Methods: Technical performance was categorized as optimal, adequate, or inadequate from adequacy of the anatomic repair of the stage I subprocedures according to anatomic areas where intervention is performed. Physiological illness severity statuses in preoperative and postoperative periods were determined with Pediatric Risk of Mortality III system, which uses 17 physiologic variables. Case complexity was calculated with Aristotle comprehensive system. All patients undergoing stage I procedure from January 2004 to December 2007 were retrospectively studied.

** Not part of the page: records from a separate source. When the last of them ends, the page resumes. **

(** ** The mule-deer combination *)

(** The combined mule-deer surface is a score that is never above the
    surface of the pinyon-juniper pass: where the open-habitat layer holds
    a value and both passes hold scores, the combination holds a score not
    above the pinyon-juniper score; in open habitat (layer value 1) it is
    not above the open-habitat score either, and outside open habitat it is
    the pinyon-juniper score itself. *)
Theorem combine_pj_open_score (BWMD_Open anthro_pj anthro_open : raster)
  (c : cell) (m : R) :
  BWMD_Open c = Some m ->
  Spec.scores [anthro_pj; anthro_open] c ->
  Spec.score_below (Tools.combine_pj_open BWMD_Open anthro_pj anthro_open)
                   [anthro_pj] c
  /\ (m = 1 ->
      Spec.score_below
        (Tools.combine_pj_open BWMD_Open anthro_pj anthro_open)
        [anthro_pj; anthro_open] c)
  /\ (m <> 1 ->
      Tools.combine_pj_open BWMD_Open anthro_pj anthro_open c
      = anthro_pj c).
Proof.
  intros HB Hs.
  inversion Hs as [|? ? (p & Hp & Hpb) Hs']; subst.
  inversion Hs' as [|? ? (o & Ho & Hob) _]; subst.
  assert (Hcell :
            Tools.combine_pj_open BWMD_Open anthro_pj anthro_open c
            = if Reqb m 1
              then Some (if Rltb o p then o else p)
              else Some p).
  { unfold Tools.combine_pj_open, Con, LessThan, local2.
    rewrite anthro_open_only_cell, HB, Hp.
    destruct (Reqb m 1).
    - rewrite Ho. unfold Rltb. destruct (Rlt_dec o p); simpl.
      + rewrite Reqb_false by lra. reflexivity.
      + rewrite Reqb_true by reflexivity. reflexivity.
    - unfold const. unfold Rltb. destruct (Rlt_dec 1 p); simpl.
      + lra.
      + rewrite Reqb_true by reflexivity. reflexivity. }
  unfold Spec.score_below. rewrite Hcell. split; [|split].
  - destruct (Reqb m 1).
    + unfold Rltb. destruct (Rlt_dec o p).
      * exists o. split; [reflexivity|]. split; [lra|].
        constructor; [|constructor]. exists p. split; [exact Hp | lra].
      * exists p. split; [reflexivity|]. split; [lra|].
        constructor; [|constructor]. exists p. split; [exact Hp | lra].
    + exists p. split; [reflexivity|]. split; [lra|].
      constructor; [|constructor]. exists p. split; [exact Hp | lra].
  - intros ->. rewrite Reqb_true by reflexivity.
    unfold Rltb. destruct (Rlt_dec o p).
    + exists o. split; [reflexivity|]. split; [lra|].
      constructor; [|constructor; [|constructor]].
      * exists p. split; [exact Hp | lra].
      * exists o. split; [exact Ho | lra].
    + exists p. split; [reflexivity|]. split; [lra|].
      constructor; [|constructor; [|constructor]].
      * exists p. split; [exact Hp | lra].
      * exists o. split; [exact Ho | lra].
  - intros Hm. rewrite Reqb_false by exact Hm. now rewrite Hp.
Qed.
Lemma reported_value_fits_the_input_witness :
  exists v,
    FileWidget.effects
      (FileWidget.handleChange
         (FileWidget.change
            (FileWidget.render Sample.files_props (FileWidget.replay [])))
         Sample.two_files
         (FileWidget.Loaded <$> [Sample.url_a; Sample.url_b]) [1; 0]%nat)
    = [SetIsLoading true; SetIsLoading false;
       OnChange (Props.onChange Sample.files_props) v]
    /\ exists items, v = JArr items /\ length items = 2%nat.
Proof.
  destruct (reported_value_fits_the_input [] Sample.files_props Sample.two_files
              [Sample.file "a.txt"; Sample.file "b.png"]
              [Sample.url_a; Sample.url_b] [1; 0]%nat
              (Elem "input"
                 [ ("id", JStr (lit "root_field"));
                   ("type", JStr (lit "file"));
                   ("className", JStr (lit "file-input w-full"));
                   ("required", JBool false);
                   ("disabled", JBool false);
                   ("multiple", JBool true);
                   ("accept", JUndefined) ] []))
    as (v & Heff & Hshape).
  - reflexivity.
  - reflexivity.
  - intros i Hi. simpl in Hi. destruct i as [|[|i]]; [| |lia].
    + apply elem_of_cons. right. apply elem_of_cons. left. reflexivity.
    + apply elem_of_cons. left. reflexivity.
  - reflexivity.
  - exists v. split; [exact Heff|exact Hshape].
Defined.

Lemma byte_limit_against_length_witness :
  (TextareaWidget.handleChange (Case.text_env 5) (lit "hello!") = []
   /\ BaseInputTemplate._onChange (Case.input_env 5) (lit "hello!") = [])
  /\ (TextareaWidget.handleChange (Case.text_env 15) Case.hello <> []
      /\ BaseInputTemplate._onChange (Case.input_env 15) Case.hello <> []).
Proof.
  split.
  - apply (byte_limit_against_length 5 (Case.text_env 5) (Case.input_env 5)
             (lit "hello!")); [lia|reflexivity|reflexivity|simpl; lia].
  - apply (byte_limit_against_length 15 (Case.text_env 15) (Case.input_env 15)
             Case.hello); [lia|reflexivity|reflexivity| |simpl; lia].
    repeat constructor.
Defined.

Lemma degenerate_byte_limits_witness :
  (TextareaWidget.handleChange (Case.text_env 0) Case.hello
   = [OnChange 1%nat (JStr Case.hello)]
   /\ BaseInputTemplate._onChange (Case.input_env 0) Case.hello
      = [OnChange 1%nat (JStr Case.hello)])
  /\ (TextareaWidget.handleChange (Case.text_env (-1)) [] = []
      /\ BaseInputTemplate._onChange (Case.input_env (-1)) [] = []).
Proof.
  split.
  - apply (degenerate_byte_limits (Case.text_env 0) (Case.input_env 0) Case.hello);
      reflexivity.
  - apply (proj2 (degenerate_byte_limits (Case.text_env (-1)) (Case.input_env (-1))
                    [] eq_refl) (-1)); [reflexivity|lia].
Defined.


Lemma textarea_counter_is_current_witness :
  exists counter,
    Tree.at_path [1%nat]
      (TextareaWidget.markup
         (TextareaWidget.render Case.limited
            (TextareaWidget.renders [Sample.props; Case.limited; Sample.props])))
    = Some counter
    /\ Tree.tag_of counter = Some "div"
    /\ Tree.children_of counter
       = [Val (JNum (Int 6)); Val (JStr (lit "/")); Val (JNum (Int 5))].
Proof.
  apply (proj1 (textarea_counter_is_current
                  [Sample.props; Case.limited; Sample.props] Case.limited) 5);
    [reflexivity|lia].
Defined.

Lemma readonly_fields_are_disabled_witness :
  exists area,
    Tree.at_path [0%nat]
      (TextareaWidget.markup
         (TextareaWidget.render Case.read_only (TextareaWidget.renders [])))
    = Some area
    /\ Tree.tag_of area = Some "textarea"
    /\ truthy (Tree.attr "disabled" (Tree.attrs_of area)) = true
    /\ Tree.attr "value" (Tree.attrs_of area) = JStr [].
Proof.
  apply (proj1 (proj2 (@readonly_fields_are_disabled Rjsf.reference
                         Case.read_only eq_refl)) []).
Defined.

Lemma select_throws_exactly_past_the_list_witness :
  @SelectWidget.handleChange Rjsf.reference
    (SelectWidget.change
       (@SelectWidget.render Rjsf.reference Case.people
          (@SelectWidget.renders Rjsf.reference [])))
    (Sample.pick "7")
  = SelectWidget.TypeError
  /\ @SelectWidget.handleChange Rjsf.reference
       (SelectWidget.change
          (@SelectWidget.render Rjsf.reference Case.people
             (@SelectWidget.renders Rjsf.reference [])))
       (Sample.pick "1")
     <> SelectWidget.TypeError.
Proof.
  split.
  - apply (proj1 (@select_throws_exactly_past_the_list Rjsf.reference
                    [] Case.people (Sample.pick "7"))).
    + change (Digits.index_string [55%N]). split; [|simpl; lia].
      apply Forall_cons. split; [unfold Digits.digit; lia|apply Forall_nil_2].
    + split; [reflexivity|]. split; [discriminate|reflexivity].
  - apply (proj2 (@select_throws_exactly_past_the_list Rjsf.reference
                    [] Case.people (Sample.pick "1"))).
    right. exists 1%nat. split; [simpl; lia|reflexivity].
Defined.

Lemma selection_shape_witness :
  @SelectWidget.handleChange Rjsf.reference
    (SelectWidget.change
       (@SelectWidget.render Rjsf.reference (Case.several Case.colours)
          (@SelectWidget.renders Rjsf.reference [])))
    Case.nothing_selected
  = SelectWidget.Done [OnChange 1%nat (JArr [])]
  /\ @SelectWidget.handleChange Rjsf.reference
       (SelectWidget.change
          (@SelectWidget.render Rjsf.reference Case.colours
             (@SelectWidget.renders Rjsf.reference [])))
       Case.nothing_selected
     = SelectWidget.Done [OnChange 1%nat JUndefined].
Proof.
  split.
  - apply (proj1 (@selection_shape Rjsf.reference [] (Case.several Case.colours)
                    Case.nothing_selected)); reflexivity.
  - apply (proj2 (@selection_shape Rjsf.reference [] Case.colours
                    Case.nothing_selected)); reflexivity.
Defined.

Lemma object_option_round_trip_witness :
  exists opt,
    Tree.at_path [0%nat; 2%nat]
      (SelectWidget.markup
         (@SelectWidget.render Rjsf.reference Case.people
            (@SelectWidget.renders Rjsf.reference [])))
    = Some opt
    /\ Tree.tag_of opt = Some "option"
    /\ Tree.attr "value" (Tree.attrs_of opt) = JNum (Int 1)
    /\ @SelectWidget.handleChange Rjsf.reference
         (SelectWidget.change
            (@SelectWidget.render Rjsf.reference Case.people
               (@SelectWidget.renders Rjsf.reference [])))
         (Sample.pick "1")
       = SelectWidget.Done [OnChange 1%nat (Sample.ident 2)].
Proof.
  destruct (@object_option_round_trip Rjsf.reference [] Case.people 1%nat
              (Sample.option_of (Sample.ident 2) "Grace") eq_refl eq_refl)
    as (opt & Hat & Htag & Hval & Hback).
  exists opt. split; [exact Hat|]. split; [exact Htag|]. split; [exact Hval|].
  apply (Hback (Sample.pick "1")). simpl. rewrite Hval. reflexivity.
Defined.

Lemma option_text_witness :
  exists text,
    Tree.at_path [0%nat; 1%nat; 0%nat]
      (SelectWidget.markup
         (@SelectWidget.render Rjsf.reference Case.colours
            (@SelectWidget.renders Rjsf.reference [])))
    = Some (Val text)
    /\ text = JStr (lit "Red").
Proof.
  destruct (@option_text Rjsf.reference [] Case.colours 0%nat
              (Sample.option_of (JStr (lit "red")) "Red") eq_refl)
    as (text & Hat & _ & Hlabel).
  exists text. split; [exact Hat|].
  apply (proj1 (Hlabel eq_refl)). reflexivity.
Defined.

Lemma input_props_reach_the_input_witness :
  exists input,
    Tree.at_path [0%nat; 1%nat]
      (BaseInputTemplate.markup
         (@BaseInputTemplate.render Rjsf.reference Sample.props
            (@BaseInputTemplate.renders Rjsf.reference [])))
    = Some input
    /\ Tree.tag_of input = Some "input"
    /\ Tree.attr "type" (Tree.attrs_of input) = JStr (lit "text").
Proof.
  apply (@input_props_reach_the_input Rjsf.reference [] Sample.props "type").
  - repeat constructor. intros H. apply elem_of_nil in H. contradiction.
  - left. apply elem_of_cons. left. reflexivity.
  - discriminate.
  - unfold Reserved.handlers. intros H.
    repeat (apply elem_of_cons in H as [H|H]; [discriminate|]).
    apply elem_of_nil in H. contradiction.
  - unfold Reserved.react. intros H.
    repeat (apply elem_of_cons in H as [H|H]; [discriminate|]).
    apply elem_of_nil in H. contradiction.
  - discriminate.
Defined.

Lemma template_attributes_stand_witness :
  exists input,
    Tree.at_path [0%nat; 1%nat]
      (BaseInputTemplate.markup
         (@BaseInputTemplate.render Rjsf.reference Case.read_only
            (@BaseInputTemplate.renders Rjsf.reference [])))
    = Some input
    /\ (truthy (Props.readonly Case.read_only) = true ->
        truthy (Tree.attr "disabled" (Tree.attrs_of input)) = true)
    /\ Tree.attr "value" (Tree.attrs_of input) = JStr []
    /\ Tree.attr "value" (Tree.attrs_of input) <> JUndefined
    /\ Tree.attr "value" (Tree.attrs_of input) <> JNull.
Proof.
  apply (@template_attributes_stand Rjsf.reference [] Case.read_only).
  - intros [[=]|H]%elem_of_cons. apply elem_of_nil in H. contradiction.
  - intros [[=]|H]%elem_of_cons. apply elem_of_nil in H. contradiction.
Defined.

(** [m_currentNote->setSelected( true )] for the note at index [i]. *)
Fixpoint selectAt (i : nat) (notes : list Note.t) : list Note.t :=
  match i, notes with
  | _, [] => []
  | O, note :: rest => Note.setSelected true note :: rest
  | S i', note :: rest => note :: selectAt i' rest
  end.

(** Lines 1468-1491: with shift held every selected note is copied and the
    copies are added to the pattern, not selected. *)
Definition copySelected (notes : list Note.t) : list Note.t :=
  fold_left (fun notes newNote => addNote (Note.setSelected false newNote) notes)
            (filter Note.selected notes) notes.

(** [mousePressEvent] on its way through lines 1376-1497 for a note that
    the search of lines 1273-1302 has found: a press of the left button
    with the draw tool on a note of the pattern, which starts a move or a
    resize.  [None] when the press does something else; this includes the
    press on empty canvas, which first creates a note (lines 1323-1373,
    see [newNoteOnPress] and [createdOnPress]) and then runs through the
    same lines with the note created: that path is not part of this
    function. *)
Definition grabOnPress (s : PianoRoll) (width x y : Z)
  (leftButton ctrl shift : bool) : option PianoRoll :=
  match m_pattern s with
  | None => None
  | Some notes =>
      if EditModes_eqb (m_editMode s) ModeEditDetuning
         && match noteUnderMouse s width x y with
            | Some (Some _) => true
            | _ => false
            end
      then None
      else
      let editMode :=
        if ctrl && negb (EditModes_eqb (m_editMode s) ModeSelect)
        then ModeSelect
        else m_editMode s in
      if (keyAreaBottom s <? y) && (y <? noteEditTop s)
      then None
      else if negb (PR_TOP_MARGIN <? y)
      then None
      else
        let edit_note := noteEditTop s <? y in
        let key_num := getKey NumOctaves s y in
        if negb (WHITE_KEY_WIDTH <? x)
        then None
        else
          let pos_ticks :=
            Z.quot ((x - WHITE_KEY_WIDTH) * ticksPerTact s) (m_ppt s)
            + m_currentPosition s in
          if edit_note
          then None
          else if leftButton && EditModes_eqb editMode ModeDraw
          then
            match lastIndex (clickedOn s edit_note pos_ticks key_num) notes with
            | None => None
            | Some i =>
                match nth_error notes i with
                | None => None
                | Some current_note =>
                    let notes := map rememberStart notes in
                    let box :=
                      match boundingBox notes with
                      | Some box => box
                      | None =>
                          (m_moveBoundaryLeft s, m_moveBoundaryRight s,
                           m_moveBoundaryBottom s, m_moveBoundaryTop s)
                      end in
                    let '(notes, box) :=
                      if negb (Note.selected current_note)
                      then
                        (selectAt i (map (Note.setSelected false) notes),
                         (Note.pos current_note, Note.endPos current_note,
                          Note.key current_note, Note.key current_note))
                      else (notes, box) in
                    let '(boundaryLeft, boundaryRight, boundaryBottom,
                          boundaryTop) := box in
                    let tail :=
                      (Z.quot (Note.endPos current_note * m_ppt s)
                              (ticksPerTact s) - RESIZE_AREA_WIDTH
                       <? Z.quot (pos_ticks * m_ppt s) (ticksPerTact s))
                      && (0 <? Note.length current_note) in
                    let notes :=
                      if negb tail && shift then copySelected notes
                      else notes in
                    Some (mkPianoRoll (Some notes)
                            (if tail then ActionResizeNote
                             else ActionMoveNote)
                            editMode shift x y
                            (m_currentPosition s) (m_startKey s)
                            boundaryLeft boundaryTop boundaryRight
                            boundaryBottom
                            (m_selectStartTick s) (m_selectedTick s)
                            (m_selectStartKey s) (m_selectedKeys s)
                            (m_ppt s) (m_currentPosition s) (m_startKey s)
                            (m_notesEditHeight s) (height s)
                            (ticksPerTact s) (m_timeLinePos s)
                            (Note.length current_note)
                            (Note.volume current_note)
                            (Note.panning current_note)
                            (m_quantizeModel s) (m_noteLenModel s)
                            (m_scale s) (m_chord s) (m_markedSemiTones s))
                end
            end
          else None
  end.

End MoreEditor.

(** *** The note a press creates *)


(** *** Editing volume and panning *)

Inductive NoteEditMode : Type :=
| NoteEditVolume
| NoteEditPanning.

(** The test of lines 2040-2043 (and 1612-1615, 3117-3120): the note starts
    in the range of ticks, is not of length 0, and is selected if any note
    is. *)
Definition inEditRange (ticks_start ticks_end : Z) (use_selection : bool)
  (n : Note.t) : bool :=
  (ticks_start <=? Note.pos n)
  && (Note.pos n <=? ticks_end)
  && negb (Note.length n =? 0)
  && (Note.selected n || negb use_selection).

(** [mouseMoveEvent], lines 1971-1978 and 2033-2092: the notes within 7
    pixels of the pointer get the volume [vol] or the panning [pan] that
    lines 1985-2005 have computed; the notes are visited from the last to
    the first.  [mode] is [m_noteEditMode]. *)
Definition editNoteProperties (s : PianoRoll) (mode : NoteEditMode)
  (x vol pan : Z) : option PianoRoll :=
  match m_pattern s with
  | None => None
  | Some notes =>
      let x := x - WHITE_KEY_WIDTH in
      let pixel_range := 14 in
      let ticks_start :=
        Z.quot ((x - Z.quot pixel_range 2) * ticksPerTact s) (m_ppt s)
        + m_currentPosition s in
      let ticks_end :=
        Z.quot ((x + Z.quot pixel_range 2) * ticksPerTact s) (m_ppt s)
        + m_currentPosition s in
      let use_selection := isSelection notes in
      let visit n :=
        if inEditRange ticks_start ticks_end use_selection n
        then
          match mode with
          | NoteEditVolume => Note.setVolume vol n
          | NoteEditPanning => Note.setPanning pan n
          end
        else n in
      let notes' := rev (map visit (rev notes)) in
      Some (mkPianoRoll (Some notes') (m_action s) (m_editMode s)
              (m_startedWithShift s) (m_moveStartX s) (m_moveStartY s)
              (m_mouseDownTick s) (m_mouseDownKey s)
              (m_moveBoundaryLeft s) (m_moveBoundaryTop s)
              (m_moveBoundaryRight s) (m_moveBoundaryBottom s)
              (m_selectStartTick s) (m_selectedTick s)
              (m_selectStartKey s) (m_selectedKeys s)
              (m_ppt s) (m_currentPosition s) (m_startKey s)
              (m_notesEditHeight s) (height s) (ticksPerTact s)
              (m_timeLinePos s) (m_lenOfNewNotes s)
              (match mode with
               | NoteEditVolume => vol
               | NoteEditPanning => m_lastNoteVolume s
               end)
              (match mode with
               | NoteEditVolume => m_lastNotePanning s
               | NoteEditPanning => pan
               end)
              (m_quantizeModel s) (m_noteLenModel s) (m_scale s)
              (m_chord s) (m_markedSemiTones s))
  end.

Results: One hundred thirty-five procedures were included. Five were excluded from the technical performance assessment because of inadequate postoperative data. Eighty-one (62.3%), 26 (20%), and 23 (17.7%), respectively, were scored as optimal, adequate, and inadequate. Overall hospital mortality was 14.1%. Inadequate technical performance, high-complexity Aristotle comprehensive scores, and high preoperative illness severity scores correlated with significantly higher hospital mortality, longer stay, and greater frequency of major postoperative complications. In subgroup analysis of patients with optimal technical performance, outcomes were favorable irrespective of high or low preoperative physiologic illness severity or case complexity.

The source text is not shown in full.